Falando sobre legislação, não vacinar crianças pode ser visto como violação do Estatuto da Criança e do Adolescente (ECA), que define como “dever da família, da comunidade, da sociedade em geral e do poder público assegurar, com absoluta prioridade, a efetivação dos direitos referentes à vida, à saúde, à alimentação, à educação, ao esporte, ao lazer, à profissionalização, à cultura, à dignidade, ao respeito, à liberdade e à convivência familiar e comunitária” (Art. 4). O mesmo artigo esclarece que “absoluta prioridade” compreende:
Prioridade de receber proteção e socorro em quaisquer circunstâncias;
Precedência de atendimento nos serviços públicos ou de relevância pública;
Preferência na formulação e na execução das políticas sociais públicas;
Destinação privilegiada de recursos públicos nas áreas relacionadas com a proteção à infância e à juventude.
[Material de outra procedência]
(** ** Requests of the service *)

Lemma heard_all id (w : HW) : Forall delivered (Handler.sent w) -> sum_list_with (failure_of id) (heard w) = failures w id.
Proof.
  unfold heard, told, failures. rewrite sum_list_rev. induction 1 as [|x l Hx _ IH]; [done|].
  destruct x as [o ok|]; [|exact IH]. simpl in Hx. subst ok. destruct o; simpl; try exact IH. f_equal. exact IH.
Qed.

(** Where a request that is active in the service can be. *)
Definition unread_orders (s : State) id : nat := sum_list_with (order_of id) (drop (orders_read s) (orders (service_task s))).
Definition unread_failures (s : State) id : nat := sum_list_with (failure_of id) (drop (heard_read s) (heard (handler_task s))).
Definition in_flight_at (s : State) id : nat := weight (call_ext id) (calls (handler_task s)).
Definition waiting_at (s : State) id : nat := weight (pending_ext id) (queued (handler_task s)).

Lemma ledger_active (s : State) id :
  Forall delivered (Handler.sent (handler_task s)) -> ledger s ->
  (Z.of_nat (processed s id) <= open (handler_task s) id + Z.of_nat (responses (handler_task s) id))%Z ->
  is_active (service_task s) id <= unread_orders s id + in_flight_at s id + waiting_at s id + unread_failures s id +
    responses (handler_task s) id.
Proof.
  intros Hd Hled Ho. pose proof (led_active _ Hled id) as Hact. unfold open in Ho. rewrite <-(heard_all id _ Hd) in Ho.
  rewrite (sum_take_drop (failure_of id) (heard_read s)) in Ho. rewrite <-orders_sum in Hact.
  rewrite (sum_take_drop (order_of id) (orders_read s)) in Hact.
  unfold processed, learned, unread_orders, unread_failures, in_flight_at, waiting_at in *. lia.
Qed.

(** C8: Safety.  The handler and the service of a node as [spawn] starts them, in a
    release build with fresh nonces, over their two channels, in any order of
    turns (fewer than 2^64, any packets, any requests of the application, any
    timers): nothing panics.  If
    the service takes what the handler sends, a request the service holds as
    active is on its way to the handler, or in flight there, or waits for a
    session there, or its failure is on its way back, or a response to it was
    handed to the service. *)
Theorem tasks_requests_accounted (s : State) turns :
  spawned_tasks s -> Forall turn_ok turns -> (Z.of_nat (length turns) < QueryPool.USIZE_MODULUS)%Z ->
  exists s', run henv senv turns s = Ret s' /\
    ((forall n, Handler.channel_open henv n = true) -> (Z.of_nat (Handler.ticks (handler_task s')) < 2 ^ 64)%Z ->
     forall id, is_Some (Service.active_requests (Service.service (service_task s')) !! id) ->
       0 < unread_orders s' id + in_flight_at s' id + waiting_at s' id + unread_failures s' id + responses (handler_task s') id).
Proof.
  intros Hs Hok Hlen. destruct (run_accounted 0 s turns (spawned_accounted s Hs) ltac:(lia) Hok) as (s' & E & Ha).
  exists s'. split; [done|]. intros Hopen Ht%B_spec id Hid. destruct (acc_owes _ _ Ha Ht) as (Ho & _ & Hled).
  pose proof (ledger_active s' id (snd_delivered _ _ (acc_sound _ _ Ha) Hopen) Hled (proj2 (inv_owed _ _ _ _ Ho id))) as Hle.
  unfold is_active, one_if in Hle. rewrite decide_True in Hle by done. lia.
Qed.

(** ** Runs in which only time passes *)

Lemma turns_app l1 l2 (s s1 : State) : run henv senv l1 s = Ret s1 -> run henv senv (l1 ++ l2) s = run henv senv l2 s1.
Proof.
  revert s. induction l1 as [|t l1 IH]; intros s; simpl; [by intros [= ->]|].
  destruct (take_turn henv senv t s) as [s2|]; [apply IH|done].
Qed.

(** The handler polls its timers. *)
Lemma run_polls n (s : State) w :
  Handler.start henv (polls n) (handler_task s) = Ret (w, ()) ->
  exists l, run henv senv (replicate n (AtHandler Handler.EvPollRequests)) s =
    Ret (mkTasks w (service_bans l (service_task s)) (orders_read s) (heard_read s)).
Proof.
  revert s. induction n as [|n IH]; intros s E.
  - injection E as <-. exists (Service.permit_ban_list (service_task s)). by destruct s as [? [] ? ?].
  - cbn [replicate run take_turn]. unfold handler_turn, Handler.start, polls in *. cbn [replicate Handler.for_each] in E.
    unfold mbind at 1, Handler.run_bind at 1 in E. destruct (Handler.step henv Handler.EvPollRequests _) as [[w1 []]|]; [|done].
    destruct (IH (mkTasks w1 (service_bans (Handler.permit_ban_list w1) (service_task s)) (orders_read s) (heard_read s)) E) as [l Hl].
    exists l. exact Hl.
Qed.

(** The service takes what the handler has sent. *)
Lemma run_hears b (s : State) :
  sound b s -> ledger s ->
  exists n s', run henv senv (replicate n ServiceReceives) s = Ret s' /\ sound b s' /\ ledger s' /\
    heard_read s' = length (heard (handler_task s')) /\ (forall id, processed s' id = processed s id) /\
    exists l, handler_task s' = handler_bans l (handler_task s).
Proof.
  remember (length (heard (handler_task s)) - heard_read s) as n eqn:Hn. revert s Hn.
  induction n as [|n IH]; intros s Hn Hs Hled; pose proof (snd_heard _ _ Hs) as Hr.
  - exists 0, s. split_and!; [done..|lia|done|]. exists (Handler.permit_ban_list (handler_task s)). by destruct (handler_task s).
  - destruct (lookup_lt_is_Some_2 (heard (handler_task s)) (heard_read s) ltac:(lia)) as [o Eo].
    destruct (runs_handle_event senv srelease (fun _ => 0) (fun _ => 0) (fun _ => eq_refl) b o (service_task s) (snd_service _ _ Hs)) as (w & [] & E & Hi & _).
    destruct (service_turn_ok b b s (Service.EvHandler o) (heard_read s + 1) (Some o) w Hs E Hi) as (E1 & Hs1 & Hpr1 & Hled1); [done|].
    set (s1 := mkTasks _ _ _ _) in *.
    destruct (IH s1) as (m & s' & E2 & ? & ? & ? & Hpr2 & l & Hl); [|exact Hs1|by apply Hled1|].
    { simpl. change (heard (handler_bans _ _)) with (heard (handler_task s)). lia. }
    exists (S m), s'. cbn [replicate run take_turn]. rewrite Eo, E1. split_and!; [done..| |].
    + intros id. by rewrite Hpr2, Hpr1.
    + exists l. by rewrite Hl.
Qed.

Lemma polls_ledger b n (s : State) w l :
  accounted b s -> Handler.ticks (handler_task s) < B -> settling (handler_task s) w ->
  Handler.start henv (polls n) (handler_task s) = Ret (w, ()) ->
  let s' := mkTasks w (service_bans l (service_task s)) (orders_read s) (heard_read s) in sound b s' /\ ledger s'.
Proof.
  intros [Hs Ha] Ht Hst E s'. destruct (Ha Ht) as (Ho & _ & Hled).
  destruct (hgrows_for_each henv (polls n) (Handler.step henv) (hgrows_step henv) _ _ _ E) as (l1 & Hl & Hdel).
  destruct (heard_app _ _ _ Hl) as [l2 Hh]. split; split; simpl.
  - apply inv_bans, Hs.
  - apply Hs.
  - rewrite Hh, length_app. pose proof (snd_heard _ _ Hs). lia.
  - intros Hopen. rewrite Hl. apply Forall_app. split; [by apply Hdel|by apply Hs].
  - intros id. pose proof (inv_owed _ _ _ _ Ho id) as Hle. cbv beta in Hle. destruct (st_open _ _ Hst id) as [Hop _]. rewrite <-Hop in Hle.
    unfold open in Hle. pose proof (heard_sum id w). unfold processed in *. simpl.
    change (orders (service_bans _ _)) with (orders (service_task s)). lia.
  - intros id. unfold learned. simpl. rewrite Hh, take_app_le by apply Hs. apply (led_active _ Hled id).
Qed.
Por fim, o nonsense antivax também descumpre o parágrafo 1 do Art. 14 presente no Capítulo I – Do Direito à Vida e à Saúde – do ECA: “É obrigatória a vacinação das crianças nos casos recomendados pelas autoridades sanitárias”.
Até mesmo o presidente Bolsonaro – nosso sumo-sacedorte de caráter blasonador - sancionou em 2020 a Lei 13.979, que dispõe sobre as medidas para o enfrentamento do coronavírus. O artigo 3 apresenta três medidas a serem seguidas:
Isolamento
Quarenta
Determinação de realização compulsória, este último apresenta várias frentes de atuação, caso dos testes laboratoriais e, por mais contraditório que pareça, vacinação e outras medidas profiláticas, ou tratamentos médicos específicos.
Por algum motivo o presidente entendeu que podia escolher somente uma frente de atuação e, por isso, optou por tratamentos médicos específicos (e, o que a lei não prevê, ineficazes) e desdenhou das demais ações.